Author: Susan Greenfield
Publisher: Cassell Illustrated
Format: Hardback 288 pages
ISBN: 9781844035007
£11.89 - List price: £16.99
For those of us who spend our time thinking about, talking about, and arguing about biopolicy, this book issues a refreshing call to take a moment appreciating the complex magnificence of the human body. From simple x-rays of the ankle to wonderfully detailed scanned electron micrographs of fallopian tubes, a full range of imaging techniques are demonstrated in this richly coloured gallery of the human body. This collection of images, stripped of the sophisticated educational or diagnostic purposes that biomedical imaging so often bears, encourages readers – young or old, expert or lay – to look afresh at the bodies we inhabit.
The book is divided in to four principle sections – Cells, Tissues, Systems and Brain and Senses – each being further divided according to categories that would not be out of place in an elementary medical text-book. Short captions, describe the images in a short and simple style, accessible to those without scientific training. For example one reads: “Millions of red blood cells pack a vein in the liver. Produced in the bone marrow at the rate of about 200 billion a day, red blood cells carry oxygen and carbon dioxide to and from body tissue. Unlike most cells, they do not possess nuclei and cannot reproduce. The life span of a red book cell is about 4 months.” These simple captions are not intrusive, and allow the book to be accessible to all without detracting from the complex beauty of the images.
The short introduction describes the various imaging techniques used in the book, and places many in historical context. From the 17th century invention of the microscope, to the development of MRI and CT scans in the 1970s, one is reminded that the privilege of gazing inside the body is a cultural achievement. For this reason, Inside the Body, is not solely about the ‘natural’ body, seen in primordial glory. The very colours of the images also pay testimony to the vibrant synergy that has been developed between body and culture, between scientific endeavour and artistry. These pictures are emphatically cultural artefacts, a collaboration not just between technology and the natural body, but between a vast host of professions from research physicists and lab technicians, to medics and IT programmers.
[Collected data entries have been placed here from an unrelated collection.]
(** ** The sums over the trials *)







(** ** The theorems on concrete data *)

Lemma ones_tapers_wf (L : nat) : tapers_wf (ones_tapers (Z.of_nat L) "ones") L.
Proof.
  unfold tapers_wf, ones_tapers, mat_wf, cols, rows. simpl.
  rewrite Nat2Z.id. split_and!; [|done..].
  repeat constructor. by rewrite length_replicate.
Qed.

Lemma two_channels_shape : data_shape 2 2 two_channels.
Proof. split_and!; [|done..]. by repeat constructor. Qed.

Lemma valid_run_single (d : MatrixXd) (C L : nat) :
  data_shape C L d → valid_run ones_tapers [d] "ones" C L.
Proof.
  intros Hd. split_and!; [done|by apply Forall_singleton|apply ones_tapers_wf].
Qed.

Lemma compute_psd_csd_witness :
  ∃ result,
    compute_trial dft_kernel (new_trial two_channels) 2 2 2 (ones_tapers 2 "ones")
    = Some result
    ∧ coeff (matPsd result) 0 1
      = Some (spec_psd dft_kernel two_channels (ones_tapers 2 "ones") 2 0 1)
    ∧ ∃ M, vecPairCsd result !! 0 = Some (0%Z, M)
         ∧ coeff M 1 1
           = Some (spec_csd dft_kernel two_channels (ones_tapers 2 "ones") 2 0 1 1).
Proof.
  destruct (compute_psd_csd dft_kernel (new_trial two_channels) mat_empty [] 2 2 2
              (ones_tapers 2 "ones"))
    as (r & H1 & _ & _ & _ & _ & Hpsd & Hcsd).
  - apply two_channels_shape.
  - apply (ones_tapers_wf 2).
  - reflexivity.
  - simpl. lia.
  - reflexivity.
  - reflexivity.
  - exists r. split; [exact H1|]. split.
    + apply Hpsd; vm_compute; lia.
    + destruct (Hcsd 0 1 1) as (M & HM & _ & _ & HMc); [vm_compute; lia..|].
      exists M. split; [exact HM|exact HMc].
Defined.

Lemma network_one_edge_per_pair_witness :
  (∃ net s',
     calculateReal dft_kernel ones_tapers (new_network 3)
       (new_settings (new_trial <$> [three_channels]) 4 "ones") = Some (net, s')
     ∧ one_edge_per_pair 3 (spec_bins (run_nfft 4 2)) net)
  ∧ (∃ net s',
       calculateImag dft_kernel ones_tapers (new_network 3)
         (new_settings (new_trial <$> [three_channels]) 4 "ones")
       = Some (net, s')
       ∧ one_edge_per_pair 3 (spec_bins (run_nfft 4 2)) net).
Proof.
  apply (network_one_edge_per_pair dft_kernel ones_tapers [three_channels] 4
           "ones" 3 2 3).
  - apply valid_run_single. split_and!; [|reflexivity..]. by repeat constructor.
  - lia.
Defined.


Lemma trial_count_invariance_witness :
  ∃ net',
    fst <$> calculateReal dft_kernel ones_tapers (new_network 2)
              (new_settings (new_trial <$> replicate 3 two_channels) 4 "ones")
    = Some net'
    ∧ fst <$> calculateReal dft_kernel ones_tapers (new_network 2)
                (new_settings (new_trial <$> [two_channels]) 4 "ones")
      = Some net'.
Proof.
  apply (trial_count_invariance dft_kernel ones_tapers two_channels 4 "ones"
           2 2 3 (new_network 2) []).
  - apply two_channels_shape.
  - apply (ones_tapers_wf 2).
  - lia.
  - simpl. lia.
Defined.

Lemma bins_of_run_witness :
  ∃ net s',
    calculateReal dft_kernel ones_tapers (new_network 3)
      (new_settings (new_trial <$> [three_channels]) 5 "ones") = Some (net, s')
    ∧ bins_everywhere 3 s'
    ∧ Forall (λ e, rows (matWeight e) = 3) (network_edges net).
Proof.
  apply (bins_of_run dft_kernel ones_tapers [three_channels] 5 "ones" 3 2 3
           (new_trial three_channels) []).
  - apply valid_run_single. split_and!; [|reflexivity..]. by repeat constructor.
  - lia.
  - reflexivity.
Defined.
The exquisite beauty of this book allows it to appeal to both scientific and lay audiences. In this context Susan Greenfield, renowned for her work at public engagement in science, is a particularly appropriate choice of author for the foreword. One is left wondering if the public engagement in science movement can make further use of awesome beauty to draw scientists and public together in humbled respect both for our human bodies and the traditions of social collaboration that offer these bodies afresh to our gaze.